Воевода не имел права непосредственно вмешиваться в дела администрации таможен и кружечных дворов. Однако от него требовали контроля за нею. Пошлины и доходы головы и целовальники должны были собирать «с радением». За «воровство и нерадение» воевода мог их наказывать: «бить батоги» и даже кнутом за серьезные прегрешения. Воевода должен был всячески пресекать «корчемство», то есть незаконную продажу хмельного и табака. Населению разрешалось варить пиво и мед только для личного потребления к свадьбе, именинам, «родинам, крестинам» и поминкам. При этом воеводе следовало бить челом, а он разрешал «варить» определенное их количество и держать определенные дни. В казну с этого питья брали пошлины: с четверти (бутыли) пива по 2 к., а с пуда меда по 3 к. Вино «курить» запрещалось. Кто все же занимался «корчемством», тот должен был платить пени и нести наказание: в первый раз – 25 р., в с «питухов» по 1–2 р. с каждого, во второй раз – 50 р. и подвергнуться наказанию кнутом, а «с питухов» – по 4 р. с каждого, и в третий раз – 100 р. и отправиться в ссылку. За обнаруженный табак били кнутом «нещадно» и определяли на неделю в тюрьму. Во второй раз также описывали имущество в казну. «Корчемные» хмельное и табак шли в казенную продажу.
В целом, воевода должен был по административной линии исполнять все требования наказа, «посулов и поминков не брать», проявлять в службе «радение» интересам казны и «чинить» государю во всем прибыль. Если же он допустит нарушения порядка из оплошности или корысти – то ему «быть в опале и разорении».
Воевода был обязан чинить суд и расправу над виновными.
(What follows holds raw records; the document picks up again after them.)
(** * Misago: thread moderation actions and generic admin views

    A shallow embedding of

    - [misago/threads/moderation/threads.py]: the moderation actions
      ([announce_thread], [pin_thread], ..., [delete_thread]);
    - [misago/admin/views/generic.py]: [ListView] (ordering, pagination,
      dispatch) and [TargetedView] (target lookup, dispatch).

    Python objects mutated in place are passed and returned explicitly.
    Writes to the database are kept as an ordered log of effects, grouped
    by transaction. *)

From Stdlib Require Import ZArith List String Ascii Bool Lia.
From stdpp Require Import gmap strings.
Import ListNotations.

Local Open Scope string_scope.
Local Open Scope list_scope.
Local Open Scope Z_scope.

(* ===================================================================== *)
(** ** Thread moderation *)
(* ===================================================================== *)

Module Moderation.

(** *** Data model *)

Record User := {
  user_pk : Z;
  username : string;
  user_slug : string;
}.

Record Category := {
  category_pk : Z;
  category_name : string;
}.

(** The columns of a post the moderation actions read or write. *)
Record Post := {
  post_pk : Z;
  post_is_hidden : bool;
  post_is_moderated : bool;
  hidden_by : option User;
  hidden_by_name : option string;
  hidden_by_slug : option string;
  hidden_on : option Z;
}.

(** A thread instance; [first_post] is the related post object cached on
    the instance, [category] the related category object. *)
Record Thread := {
  pk : Z;
  title : string;
  weight : Z;
  category : Category;
  is_closed : bool;
  is_hidden : bool;
  is_moderated : bool;
  has_events : bool;
  first_post : Post;
}.

(** [thread.category_id] is the key of the related category. *)
Definition category_id (thread : Thread) : Z := category_pk (category thread).

(** Attribute assignments [obj.field = value]. *)

Definition set_weight (t : Thread) (v : Z) : Thread :=
  {| pk := pk t; title := title t; weight := v; category := category t;
     is_closed := is_closed t; is_hidden := is_hidden t;
     is_moderated := is_moderated t; has_events := has_events t;
     first_post := first_post t |}.

Definition set_category (t : Thread) (v : Category) : Thread :=
  {| pk := pk t; title := title t; weight := weight t; category := v;
     is_closed := is_closed t; is_hidden := is_hidden t;
     is_moderated := is_moderated t; has_events := has_events t;
     first_post := first_post t |}.

Definition set_is_closed (t : Thread) (v : bool) : Thread :=
  {| pk := pk t; title := title t; weight := weight t; category := category t;
     is_closed := v; is_hidden := is_hidden t;
     is_moderated := is_moderated t; has_events := has_events t;
     first_post := first_post t |}.

Definition set_is_hidden (t : Thread) (v : bool) : Thread :=
  {| pk := pk t; title := title t; weight := weight t; category := category t;
     is_closed := is_closed t; is_hidden := v;
     is_moderated := is_moderated t; has_events := has_events t;
     first_post := first_post t |}.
Он должен соблюдать нормы Уложения 1649 г. и «новоуказных статей», брать судебные пошлины по установленным расценкам: с русских людей по 10 к. с 1 р., «с пересуду» (повторный суд) – 20 к. и «с первого десятка» (за пересмотр дела) – 2 к. С иноземцев пошлин не брать. «Лихомания» и «неправого суда» не допускать. «Смертные дела делать по указам» и писать о том в Приказ, в Москву. Оставшихся от прежнего воеводы «тюремных сидельцев» переписать и составить «статейный список»: по какому делу и сколько времени «сидят», «пытаны ли и что с пытки говорили». Прислать этот список в Приказ. Воевода должен разобраться с «тюремными сидельцами» по Уложению и «Новоуказным статьям», чтобы их в тюрьме «не множилось». «Татей» (воров), мошенников, «пропойцев», должников «в небольших деньгах» долго в тюрьме не держать. По кому решения принять не может – писать в Приказ.
Наказы запрещали воеводам, а также их родственникам, свойственникам и «знакомцам» торговать, «курить» вино, что необходимо покупать беспошлинно, строить или ремонтировать что-либо для своих нужд на казенные деньги.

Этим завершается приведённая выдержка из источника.